Video (04:11) Video by Mark Vancleave. Minnesota pillow entrepreneur Mike Lindell has made allegations of widespread election fraud his brand, starting almost immediately after the 2020 election. But to date, he has produced no original evidence. We took a deeper look at those claims, and fact check how they have been debunked.

Mike Lindell has been one of the loudest and most prominent voices pushing election fraud conspiracy theories, starting almost immediately after the 2020 election. To date, Lindell has produced no original evidence of his own, either publicly or after multiple requests from the Star Tribune. Instead, Lindell relies on previously-debunked claims from other sources to back up his argument that both foreign and domestic actors "stole" the election from Donald Trump.

1. Machine fraud

Lindell claims that Dominion Voting Systems preloaded algorithms in its voting machines around the country to illegally give more votes to Joe Biden than Trump. This scheme was "revealed," he said, when many more votes than expected came in for Trump on election night, thereby "breaking" Dominion's algorithm and forcing co-conspirators to shut down vote counting to tilt races back toward Biden. To bolster this claim, Lindell pointed to delays in tabulating ballots across multiple swing states.

Who first claimed this: Attorney Sidney Powell, who is also being sued for defamation by Dominion, began making the claim about machine algorithms as early as Nov. 8 via frequent social media posts, in numerous conservative media interviews and at news conferences while as a temporary associate of Trump's legal team. She did not provide evidence and Trump's legal team later cut ties with Powell.

Fact-check: The federal agency that oversees U.S. election security — the CyberSecurity & Infrastructure Security Agency (CISA) — stated that there is no evidence that any of Dominion's systems switched votes for Trump to count for Biden. CISA also reported that changes in vote totals in the days after Election Day reflected the increase in mail voting — with states having different policies for counting such ballots — and not evidence of wrongdoing.

2. Vote flipping

Lindell claims 7,000 votes were flipped from Trump to Biden in the GOP-leaning county of Antrim in Michigan.

Who first claimed this: Claims that voting machines in Antrim County were being used to steal votes went viral soon after Election Day, and Trump cited it in statements in early December.

Fact-check: This false claim originated after unofficial results showed Biden suspiciously leading by a large margin. This was caused by human error after the county clerk, a Republican, accidentally did not update the software to collect voting machine data, according to the Michigan Department of State. The error was corrected by Nov. 5, and a Dec. 17 hand recount of paper ballots confirmed that Dominion's voting machines accurately tabulated the votes cast for president in Antrim County, which Trump won by 3,800 votes.

3. Foreign interference

Lindell claims that multiple foreign countries, led by China, hacked voting machines to change votes from Trump to Biden. Lindell claimed to have evidence of IP address analyses that he said proved foreign computer servers infiltrated American voting systems and changed votes.
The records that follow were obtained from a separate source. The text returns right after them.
(** ** Paths *)

Lemma gsk_path_ref_count_balance_witness :
  let calls := [Ref; Ref; Unref; Unref; Unref] in
  0 < ref_count triangle_path <= G_MAXUINT /\
  (forall i, (i < List.length calls)%nat ->
     0 < ref_count triangle_path + balance (firstn i calls) <= G_MAXUINT) /\
  0 <= ref_count triangle_path + balance calls <= G_MAXUINT /\
  run_ref_calls calls triangle_path = None.
Proof.
  intros calls.
  assert (H0 : 0 < ref_count triangle_path <= G_MAXUINT) by (vm_compute; split; congruence).
  assert (Hpre : forall i, (i < List.length calls)%nat ->
            0 < ref_count triangle_path + balance (firstn i calls) <= G_MAXUINT).
  { intros i Hi.
    do 5 (destruct i as [|i]; [vm_compute; split; congruence|]).
    simpl in Hi. lia. }
  assert (Hend : 0 <= ref_count triangle_path + balance calls <= G_MAXUINT)
    by (vm_compute; split; congruence).
  split; [exact H0|]. split; [exact Hpre|]. split; [exact Hend|].
  exact (gsk_path_ref_count_balance calls triangle_path H0 Hpre Hend).
Defined.

Definition point_and_triangle : GskPath := gsk_path_new_from_contours [point; triangle].
Definition triangle_and_point : GskPath := gsk_path_new_from_contours [triangle; point].

Lemma gsk_path_in_fill_order_witness :
  Permutation (contours point_and_triangle) (contours triangle_and_point) /\
  gsk_path_in_fill point_and_triangle (5, 1)%Q GSK_FILL_RULE_WINDING =
  gsk_path_in_fill triangle_and_point (5, 1)%Q GSK_FILL_RULE_WINDING.
Proof.
  assert (H : Permutation (contours point_and_triangle) (contours triangle_and_point))
    by apply perm_swap.
  split; [exact H|].
  exact (gsk_path_in_fill_order point_and_triangle triangle_and_point (5, 1)%Q
           GSK_FILL_RULE_WINDING H).
Defined.

Lemma gsk_path_is_empty_queries_witness :
  n_contours triangle_path <= G_MAXSIZE /\
  (gsk_path_is_empty triangle_path = true <-> gsk_path_get_start_point triangle_path = None) /\
  (gsk_path_is_empty triangle_path = true <-> gsk_path_get_end_point triangle_path = None).
Proof.
  assert (H : n_contours triangle_path <= G_MAXSIZE) by (vm_compute; congruence).
  split; [exact H|].
  destruct (gsk_path_is_empty_queries triangle_path H) as (_ & _ & _ & Hs & He & _).
  exact (conj Hs He).
Defined.

Lemma gsk_path_get_stroke_bounds_union_witness :
  contours point_and_triangle = [point; triangle] /\
  gsk_path_get_stroke_bounds point_and_triangle 1%Q =
    (true,
     gsk_bounding_box_to_rect
       (fold_left gsk_bounding_box_union (stroke_boxes 1%Q [triangle])
          (snd (gsk_contour_get_stroke_bounds point 1%Q)))).
Proof.
  assert (H : contours point_and_triangle = [point; triangle]) by reflexivity.
  split; [exact H|].
  exact (proj1 (gsk_path_get_stroke_bounds_union point_and_triangle 1%Q
                  point [triangle] H)).
Defined.

Lemma gsk_path_get_closest_point_last_witness :
  let pt := (1, 1)%Q in
  n_contours point_and_triangle <= G_MAXINT /\
  (forall r, gsk_path_get_closest_point point_and_triangle pt 3%Q = Some r ->
     0 <= contour r < gsk_path_get_n_contours point_and_triangle /\
     exists c r0 d,
       gsk_path_get_contour point_and_triangle (Z.to_nat (contour r)) = Some c /\
       gsk_contour_get_closest_point c pt
         (threshold_at point_and_triangle pt 3%Q (Z.to_nat (contour r))) =
         Some (r0, d) /\
       idx r = idx r0 /\ t r = t r0 /\
       forall j c', (Z.to_nat (contour r) < j)%nat ->
         gsk_path_get_contour point_and_triangle j = Some c' ->
         gsk_contour_get_closest_point c' pt d = None) /\
  threshold_at point_and_triangle pt 3%Q 0 = 3%Q.
Proof.
  intros pt.
  assert (H : n_contours point_and_triangle <= G_MAXINT) by (vm_compute; congruence).
  split; [exact H|].
  destruct (gsk_path_get_closest_point_last point_and_triangle pt 3%Q H)
    as (_ & _ & Hr & H0 & _).
  exact (conj Hr H0).
Defined.

Lemma gsk_path_start_before_end_witness :
  n_contours point_and_triangle <= G_MAXSIZE /\
  contours point_and_triangle = [point] ++ [triangle] /\
  1 <= gsk_contour_get_n_ops triangle <= G_MAXSIZE /\
  exists s e,
    gsk_path_get_start_point point_and_triangle = Some s /\
    gsk_path_get_end_point point_and_triangle = Some e /\
    valid_point s /\ valid_point e /\
    contour s < gsk_path_get_n_contours point_and_triangle /\
    contour e < gsk_path_get_n_contours point_and_triangle /\
    gsk_path_point_compare s e <= 0 /\
    (gsk_path_point_equal s e = true <->
     [point] = [] /\ gsk_contour_get_n_ops triangle = 1).
Proof.
  assert (H1 : n_contours point_and_triangle <= G_MAXSIZE) by (vm_compute; congruence).
  assert (H2 : contours point_and_triangle = [point] ++ [triangle]) by reflexivity.
  assert (H3 : 1 <= gsk_contour_get_n_ops triangle <= G_MAXSIZE)
    by (vm_compute; split; congruence).
  split; [exact H1|]. split; [exact H2|]. split; [exact H3|].
  exact (gsk_path_start_before_end point_and_triangle [point] triangle H1 H2 H3).
Defined.
(* ===== verification/_CoqProject ===== *)
-Q . S2P
Prelude.v
FloatSpec.v
FloatPack.v
SoftPrim.v
SoftF32.v
SoftF64.v
SoftDiv64.v
SoftCmp32.v
SoftCmp64.v
SoftConv.v
SoftToInt.v
SoftArith.v
SoftFma32.v
SoftFma64.v
SoftSqrt.v
FpFlags.v
Encoding.v
Decode.v
Mulhi.v
Decoder.v
Disasm.v
DisasmProps.v
DisasmText.v
Machine.v
Csr.v
Isa.v
CsrProps.v
Mmu.v
Tlb.v
MmuProps.v
Insns.v
Safe.v
InsnProps.v
Alu.v
Control.v
FetchProps.v
Step.v
StepProps.v
StepRuns.v
OrdMap.v
OramSim.v
CacheSim.v
Devices.v
Sim.v
RingBuffer.v
GdbAsm.v
Gdb.v
GdbOps.v
GdbServer.v
GdbProps.v
GdbTranslate.v
DebugMode.v
DebugInsn.v
DebugRam.v
DebugRom.v
DebugProg.v
DebugRun.v
DebugHang.v
DebugOps.v
DebugRegs.v
DebugMem.v
DebugSet.v
DebugFault.v
DebugHalt.v
(* ===== verification/Prelude.v ===== *)
(** * Spike: a verification of the RISC-V ISA simulator

    The program (src/) simulates RISC-V harts.  src/riscv/ has the hart: its state and
    control registers (processor.h, processor.cc), instruction decoding (decode.h,
    encoding.h, processor.cc), memory translation and accesses (mmu.h, mmu.cc), one file
    per instruction (insns/), the fetch-decode-execute loop (execute.cc), and around the
    hart the bus, devices, debug module, cache and ORAM models, gdb server and command
    line.  src/softfloat/ is the floating-point arithmetic the instructions call.
    [step] (execute.cc) runs instructions: it asks the MMU for decoded instructions, calls
    their bodies, which read and write the state, call SoftFloat, access memory through the
    MMU, and throw traps that [step] gives to [take_trap].

    ** How the code is modelled

    The embedding is shallow.  A [w]-bit unsigned integer is its value in [0, 2^w), with
    the wrap-around written out ([wrap], [u8] to [u64]); a conversion to a signed type is
    [sext] ([s8] to [s64]).  Code that reads and writes the hart is in the monad [M] of
    Machine.v, a function from a machine to a result and a machine; a C++ exception is the
    result [inr], and the machine then has what was written before the throw; [abort()] and
    a failed assertion are the exception [Abort].  SoftFloat code is in the monad [FP] of
    SoftPrim.v over its global state (rounding mode, flags).  [step]'s local variables,
    which its handlers read, are threaded by the monad [B] of Step.v.  What lies outside the
    hart (the bus and its devices, the debugger's requests, the memory tracers) is the class
    [Platform] of Machine.v, a parameter of the whole development; theorems that rely on the
    devices name what they rely on: a store to a device changes no register but [mip], a
    load gives as many bytes as asked for.

    ** The files

    - Prelude.v: machine integers, bit operations, their automation ([lia] after rewriting
      with the hint databases [word] and [words]).
    - SoftFloat (src/softfloat/).  FloatSpec.v: IEEE 754 values, exact rounding of a rational
      given as a significand and a power of two with sticky information; FloatPack.v: packing;
      SoftPrim.v: primitives.h, internals.h, specialize.h; SoftF32.v, SoftF64.v, SoftDiv64.v:
      add, subtract, multiply, divide; SoftFma32.v, SoftFma64.v: fused multiply-add;
      SoftSqrt.v: square root; SoftCmp32.v, SoftCmp64.v: comparisons and classification;
      SoftConv.v, SoftToInt.v: conversions; SoftArith.v: the operations IEEE 754 requires,
      together; FpFlags.v: every operation keeps the flags in five bits.
    - Encoding.v: encoding.h, generated from the DECLARE_INSN, DECLARE_CSR and DECLARE_CAUSE
      lists and the masks.  Decode.v: decode.h ([insn_t], fields, sign extension).
      Mulhi.v: mulhi.h.  Decoder.v: [decode_insn], its opcode cache and its reordering list.
    - The disassembler (spike_main/disasm.cc, riscv/disasm.h, riscv/regnames.cc).  Disasm.v: the
      table of [disassembler_t], the operands' text, the hash chains, [lookup], [disassemble].
      DisasmProps.v: the entry found for what the decoder finds.  DisasmText.v: an abstract
      syntax of instructions, its encoding, and their text.
    - Machine.v: [state_t], [processor_t], [mmu_t] and the machine; the monad.
      Csr.v: processor.cc (reset, privilege, [set_csr], [get_csr], traps, interrupts,
      triggers, debug mode) and the invariant [wf] of the control registers.  Isa.v:
      the constructors and [parse_isa_string].  CsrProps.v: what traps, interrupts and
      supervisor mode can do.
    - Mmu.v: mmu.h and mmu.cc (walk, TLB, loads, stores, atomics, fetch, instruction cache).
      Tlb.v: the TLB is not observable; fetches.  MmuProps.v: the page-table walk.
    - Insns.v: the macros of decode.h, the 196 files of insns/ ([exec_add] is insns/add.h)
      and the template insn_template.cc ([rv_NAME]).  Safe.v: the invariant [hart_ok] of a
      running hart and its Hoare rules ([safe]).  InsnProps.v: every instruction keeps it.
      Alu.v: the integer instructions compute what they should.  Control.v: branches, jumps,
      returns from traps.
    - Step.v: execute.cc.  FetchProps.v: fetches keep the invariant.  StepProps.v: [step]
      terminates and is safe.  StepRuns.v: runs of concrete programs.
    - OrdMap.v: [std::map] with its order.  OramSim.v: oramsim.cc ([oram_access] is
      [oram_sim_t::access]).  CacheSim.v: cachesim.cc, both kinds of cache, with the levels
      below as parameters.  Devices.v: devices.cc, rtc.cc, rom.cc, debug_module.cc and the
      bus: the record [platform] and its instance of [Platform].  Sim.v: sim.cc, the harts in
      turn on one memory and one platform.
    - The gdb server (gdbserver.h, gdbserver.cc).  RingBuffer.v: [circular_buffer_t], whose
      [contents] are the list of bytes it holds.  GdbAsm.v: the functions that generate
      opcodes (Module [Asm]).  Gdb.v: the server's record, its monad [G] (the server and the
      devices, and a crash that ends both), replies, the debug RAM and address translation.
      GdbOps.v: the operations of the queue, [perform_step] being the virtual function.
      GdbServer.v: parsing, the requests, the socket loop, [handle].  GdbProps.v: requests
      are understood.  GdbTranslate.v: the debugger and the hart agree on addresses.
    - The debugger and the hart together.  DebugMode.v: [view], what a hart in debug mode is to
      the debugger, and [reaches], what it comes to in a number of turns of the slow loop of
      execute.cc.  DebugInsn.v: the instructions that the debug ROM and the debugger's programs
      use, on views.  DebugRam.v: the words and slots of the debug RAM.  DebugRom.v: the debug
      ROM, from its bytes (debug_rom.h, assembled from debug_rom.S): the way in, the wait loop,
      the call of the program and the way back.  DebugProg.v: the words the server writes.
      DebugRun.v: [serve], rounds of a turn of the server ([server_turn], of [handle]) and a call
      of the hart's [step], as the loop of [sim_t::main] makes them.  DebugOps.v: what the
      operations share.  DebugRegs.v, DebugSet.v: reading and writing registers.  DebugMem.v,
      DebugFault.v: memory, and where there is none.  DebugHalt.v: halting a running program.
      DebugHang.v: an interrupt in debug mode.

    ** What is proved

    - The hart ([hart_ok]): the control registers are well formed after any history
      (Isa.v), every instruction keeps the whole invariant and never aborts the simulator
      (InsnProps.v), and so does [step], which ends (StepProps.v).  The bound [2n+1] on the
      iterations of [step(n)] is enough because an iteration retires an instruction, ends the
      loop by a trap, or serializes a pipeline that was not.  The inner loops have the fuel
      of the instructions left, each round retires one; the run over the instruction cache
      has the entries left in it.
    - Function: integer instructions, branches and jumps, traps and returns, interrupts,
      CSR writes and reads, triggers, decoding, immediates, mulhi.  The opcode cache and the
      reordering of the decoder's list change nothing that an instruction does.
    - The disassembler: what the decoder finds is shown under its name, but for the compressed
      words it shows under another ([misprinted]); an encoded instruction decodes to itself and
      is shown with the operands that were encoded.
    - Isolation: no CSR that lower modes may write reaches machine mode's state.
    - Memory: the walk implements the specification's translation relation; in machine mode
      the TLB and fetches are as a flat memory.
    - Arithmetic: each SoftFloat operation proved correct returns the exact result rounded in
      the current mode with the flags of that rounding, for all operands, the special cases
      included; [f64_sqrt] does not, and a counterexample is proved.
    - Devices: the memory map, the clock, the timer and software interrupts; the whole
      machine's [step] keeps every hart well formed and comes back to where the round was.
    - Caches and ORAM: hits, misses and write-backs are those of the lines present and
      dirty; a block of the ORAM is always in the stash or on its path, and what the
      eviction does not do.
    - The gdb server: its opcodes decode to the instructions they are named after, its
      requests are read with the operands the client wrote, its addresses are the hart's.
    - The debugger, end to end: halting a program, reading and writing its registers and its
      memory.  Each theorem starts from a hart that runs, or that waits in the debug ROM, and a
      request in the server's queue, and gives the reply sent, the state of the hart and the
      memory afterwards, and the rounds they take: at most 27 and the length of the program for
      a program the hart runs, one for a step of the server alone.  They are composed of the
      server's operations (the programs they write), the debug ROM, and the hart's own [step] on
      both, for registers of 32 and of 64 bits.  They need that the program has no interrupt
      enabled in machine mode ([quiet]): DebugHang.v shows that with one pending the hart
      never answers.
    - Errors: programs that stop the simulator, a refill that redirects another kind of
      access, interrupts that a hart in debug mode takes.

    Loops of the source that are not structural have fuel: [cto] and [ctz] 64 (bits),
    [walk_loop] the levels, [linear_search] the list, [parse_subsets] the characters,
    [request_loop] the bytes received and [write_loop] the bytes to send.

    ** Not modelled

    Printing and logging (histograms, the commit log, the memory tracers), the terminal
    (interactive.cc), the command line (the rest of spike_main/), plug-in extensions (rocc.cc,
    dummy_rocc/, hwacha/), whose presence is a parameter, the host interface (an external
    library), and DRAMSim2, a third-party simulator.  Of the gdb server, what the system
    calls on its socket and the allocator return is a parameter, and the 128-bit load and
    store opcodes, before which the server aborts, are left out.  In the rounds of [serve]
    there are one hart, hart 0, and no clock ticks, no socket and no new requests: what they
    change (the pending bits of mip, the buffers) is not looked at by a hart whose interrupts
    are disabled in machine mode, and requests wait while an operation is queued.  Memory is
    accessed there without address translation.  Uninitialised memory is given a value where
    the code cannot depend on it.  Of SoftFloat: remainder, roundToInt and the
    r_minMag conversions, which no instruction calls.

    ** What could be added

    Resuming a halted program and the breakpoints, end to end; the clock's ticks in the rounds
    of [serve]; correctness of the binary64 fused multiply-add; the instruction cache as a
    refinement of plain fetches. *)
From Stdlib Require Export ZArith Lia Bool.
From stdpp Require Export base tactics decidable numbers option list gmap.
(** The same value as a quotient, in two ways. *)
Lemma fround_same_quotient f r neg n d e n' d' e' k :
  0 < d <= n -> 0 < d' <= n' -> k <= e -> k <= e' ->
  n * d' * 2 ^ (e - k) = n' * d * 2 ^ (e' - k) ->
  fround f r neg n d e = fround f r neg n' d' e'.
Proof.
  intros Hn Hn' He He' H.
  rewrite <- (fround_scale f r neg n d e (e - k)), <- (fround_scale f r neg n' d' e' (e' - k)) by lia.
  pose proof (pow2_pos (e - k) ltac:(lia)). pose proof (pow2_pos (e' - k) ltac:(lia)).
  rewrite <- (fround_mul f r neg _ d _ d'), <- (fround_mul f r neg _ d' _ d) by lia.
  replace (e - (e - k)) with k by lia. replace (e' - (e' - k)) with k by lia.
  replace (n * 2 ^ (e - k) * d') with (n * d' * 2 ^ (e - k)) by lia.
  replace (n' * 2 ^ (e' - k) * d) with (n' * d * 2 ^ (e' - k)) by lia.
  by rewrite H, (Z.mul_comm d').
Qed.

(** A sticky bit below [k] bits that are not all zero changes nothing. *)
Lemma jam_sticky q k (b : bool) :
  1 <= k -> q mod 2 ^ (k + 1) <> 0 -> jam (q .| b2z b) (2 ^ k) = jam q (2 ^ k).
Proof.
  intros Hk Hq. destruct b; [|by rewrite lor_b2z].
  rewrite lor_b2z. destruct (decide (q mod 2 = 0)) as [E|E].
  2: { f_equal. zdm. }
  rewrite Z.pow_add_r in Hq by lia. pose proof (pow2_pos k ltac:(lia)).
  assert (2 ^ k mod 2 = 0) as Hev.
  { rewrite (pow2_split k 1), Z.mul_comm by lia. by apply Z.mod_mul. }
  rewrite E, Z.sub_0_r, !jam_cases.
  pose proof (Z.div_mod q (2 ^ k) ltac:(lia)) as Hd. pose proof (Z.mod_pos_bound q (2 ^ k) ltac:(lia)).
  assert (q mod 2 ^ k + 1 < 2 ^ k) as Hlt.
  { pose proof (Z.div_mod (2 ^ k) 2). pose proof (Z.div_mod q 2). nia. }
  assert ((q + 1) / 2 ^ k = q / 2 ^ k) as ->
    by (symmetry; apply (Z.div_unique _ _ _ (q mod 2 ^ k + 1)); lia).
  assert ((q + 1) mod 2 ^ k = q mod 2 ^ k + 1) as ->
    by (symmetry; apply (Z.mod_unique _ _ (q / 2 ^ k)); lia).
  rewrite (proj2 (Z.eqb_neq (_ + 1) 0)) by lia.
  destruct (Z.eqb_spec (q mod 2 ^ k) 0) as [Ez|]; [|done].
  rewrite Z.rem_mul_r in Hq by lia. change (2 ^ 1) with 2 in Hq.
  destruct (Z.eqb_spec ((q / 2 ^ k) mod 2) 0); [nia|].
  pose proof (Z.mod_pos_bound (q / 2 ^ k) 2). lia.
Qed.
(** The product of two finite operands. *)
Lemma mul_finite32 a b s :
  tininess_after s -> finite32 a -> finite32 b ->
  let neg := xorb (signF32UI a) (signF32UI b) in
  f32_mul a b s = deliver 32 neg (fround binary32 (mode s) neg (mag32 a * mag32 b) 1 (-298)) s.
Proof.
  intros Ht Fa Fb neg. unfold f32_mul, finite32 in *.
  rewrite (proj2 (Z.eqb_neq (expF32UI a) _) Fa), (proj2 (Z.eqb_neq (expF32UI b) _) Fb).
  rewrite !zero_test32. fold (norm_operand32 a) (norm_operand32 b) neg.
  assert (zero32 a = true \/ zero32 b = true ->
    (b2z neg * 2 ^ 31, s)
    = deliver 32 neg (fround binary32 (mode s) neg (mag32 a * mag32 b) 1 (-298)) s) as Hz.
  { intros Hz. assert (mag32 a * mag32 b = 0) as ->.
    { destruct Hz as [Hz|Hz]; rewrite <- mag32_zero in Hz; rewrite Hz; lia. }
    assert (fround binary32 (mode s) neg 0 1 (-298) = (0, Flags false false false)) as ->
      by (by destruct (mode s), neg).
    unfold deliver. cbn [fst snd]. rewrite raised_0, Z.add_0_r. done. }
  destruct (zero32 a) eqn:Za; [autorewrite with fprun; apply Hz; tauto|].
  destruct (norm_operand32 a) as [ea ma] eqn:Na.
  destruct (zero32 b) eqn:Zb; [autorewrite with fprun; apply Hz; tauto|].
  destruct (norm_operand32 b) as [eb mb] eqn:Nb. clear Hz.
  destruct (norm_operand32_spec a ea ma) as (Ra & Ma & Va); [done..|].
  destruct (norm_operand32_spec b eb mb) as (Rb & Mb & Vb); [done..|].
  set (x := ma .| _) in *. set (y := mb .| _) in *.
  rewrite mul_round32 by (done || lia). f_equal.
  pose proof (pow2_pos (ea + 22) ltac:(lia)). pose proof (pow2_pos (eb + 22) ltac:(lia)).
  apply fround_same_value with (k := -344); [nia|nia|lia..|].
  replace (ea + eb - 127 - 173 - -344) with (ea + 22 + (eb + 22)) by lia.
  rewrite Z.pow_add_r by lia. change (2 ^ (-298 - -344)) with (2 ^ 23 * 2 ^ 23). nia.
Qed.

(** f32_mul returns the exact product rounded in the current mode with its flags,
    and the invalid, infinity and zero cases. *)
Theorem f32_mul_correct a b s :
  tininess_after s -> f32_mul a b s = mul32_ref a b s.
Proof.
  intros Ht. unfold mul32_ref. pose proof (exp_range a). pose proof (exp_range b).
  destruct (decide (finite32 a /\ finite32 b)) as [[Fa Fb]|Hf].
  { destruct (not_special32 a Fa) as [-> ->], (not_special32 b Fb) as [-> ->].
    by apply mul_finite32. }
  unfold f32_mul, zero32, finite32 in *.
  special32 a; special32 b; try tauto; rewrite Hnan, Hnan0, Hinf, Hinf0;
    rewrite ?(proj2 (Z.eqb_eq (expF32UI a) 255)), ?(proj2 (Z.eqb_eq (expF32UI b) 255)) by done;
    rewrite ?(proj2 (Z.eqb_neq (expF32UI a) 255)) by done;
    rewrite !lor_nonzero; unfold z2b; rewrite !negb_involutive.
  - rewrite !(proj2 (Z.eqb_neq (expF32UI _) 0)) by lia.
    destruct (fracF32UI a =? 0), (fracF32UI b =? 0); cbn; by autorewrite with fprun.
  - rewrite (proj2 (Z.eqb_neq (expF32UI b) 255)), (proj2 (Z.eqb_neq (expF32UI a) 0)) by lia.
    destruct (fracF32UI a =? 0), (fracF32UI b =? 0), (expF32UI b =? 0); cbn;
      by autorewrite with fprun.
  - rewrite (proj2 (Z.eqb_neq (expF32UI b) 0)) by lia.
    destruct (fracF32UI a =? 0), (fracF32UI b =? 0), (expF32UI a =? 0); cbn;
      by autorewrite with fprun.
Qed.
Lemma int_to_f64_ref_zero s : int_to_f64_ref 0 s = (0, s).
Proof.
  unfold int_to_f64_ref, round64. cbn [Z.mul Z.eqb Z.abs].
  rewrite fround64_small by lia. unfold deliver. cbn [fst snd]. by rewrite raised_0.
Qed.

Lemma abs_u64_spec sign a :
  sign = (a <? 0) -> - 2 ^ 63 <= a < 2 ^ 64 -> abs_u64 sign a = Z.abs a.
Proof.
  intros -> Ha. unfold abs_u64, wrap. destruct (Z.ltb_spec a 0).
  - rewrite <- (Z.mod_unique a (2 ^ 64) (-1) (a + 2 ^ 64)) by lia.
    rewrite <- (Z.mod_unique _ (2 ^ 64) (-1) (- a)) by lia. lia.
  - rewrite Z.mod_small; lia.
Qed.

Theorem i32_to_f32_correct a s :
  tininess_after s -> - 2 ^ 31 <= a < 2 ^ 31 -> i32_to_f32 a s = int_to_f32_ref a s.
Proof.
  intros Ht Ha. unfold i32_to_f32.
  change 0x7FFFFFFF with (2 ^ 31 - 1). rewrite land_mask by lia. unfold z2b.
  rewrite negb_involutive. destruct (Z.eqb_spec (a mod 2 ^ 31) 0) as [E|E].
  - assert (a = 0 \/ a = - 2 ^ 31) as [->| ->] by zdm.
    + by rewrite int_to_f32_ref_zero.
    + rewrite mret_run, int_to_f32_ref_nonzero by lia. change (- 2 ^ 31 <? 0) with true.
      transitivity (deliver 32 true (fround binary32 (mode s) true (2 ^ 23) 1 (157 - 149)) s).
      * by apply pack_exact32.
      * by rewrite <- (fround_scale _ _ _ (2 ^ 23) 1 _ 8) by lia.
  - rewrite abs_u64_spec by (done || lia).
    assert (a <> 0 /\ a <> - 2 ^ 31) by (split; intros ->; done).
    by rewrite normRoundPackToF32_spec, int_to_f32_ref_nonzero by (done || lia).
Qed.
Who first claimed this: Lindell repeats allegations made in early January on a conspiracy theorist website called the American Report.

Fact-check: According to CISA, it's not possible to hack electronic voting machines without the intrusion being discovered via auditable logs and software checks of voting systems. Last year, each state's postelection review found no evidence of vote manipulation by foreign hackers or any other widespread fraud.

4. Dead people and other ineligible voters

Lindell's unsubstantiated fraud allegations, taken together, paint a picture of tens of thousands of ineligible voters participating in each swing state in numbers that exceed Biden's margin of victory. Lindell began his Feb. 5 "Absolute Proof" video by cycling through charts listing large numbers of dead people and ineligible voters but providing no sourcing. He alleges that more than 10,000 dead people voted in Georgia and that 100,000 mail ballots were "backdated" by the U.S. Postal Service in Wisconsin.

Who first claimed this: A trucking employee alleged in a Dec. 1 news conference that he heard postal service employees suggest that they had backdated ballots after the election so they would count. In a failed legal challenge to Georgia's election results, Trump's attorneys cited claims from Bryan Geels, a certified public accountant who owns a data analytics firm, that 10,315 dead voters participated.

Fact-check: Georgia's Republican Secretary of State Brad Raffensperger has said only two voters in the 2020 presidential election were found to be deceased. Under Wisconsin state law, mail ballots received after Election Day would not have been counted even if Lindell's claim was true. No state's certification process — which included multiple recounts in several key swing states — revealed any widespread fraud that prevented the certification of their election results.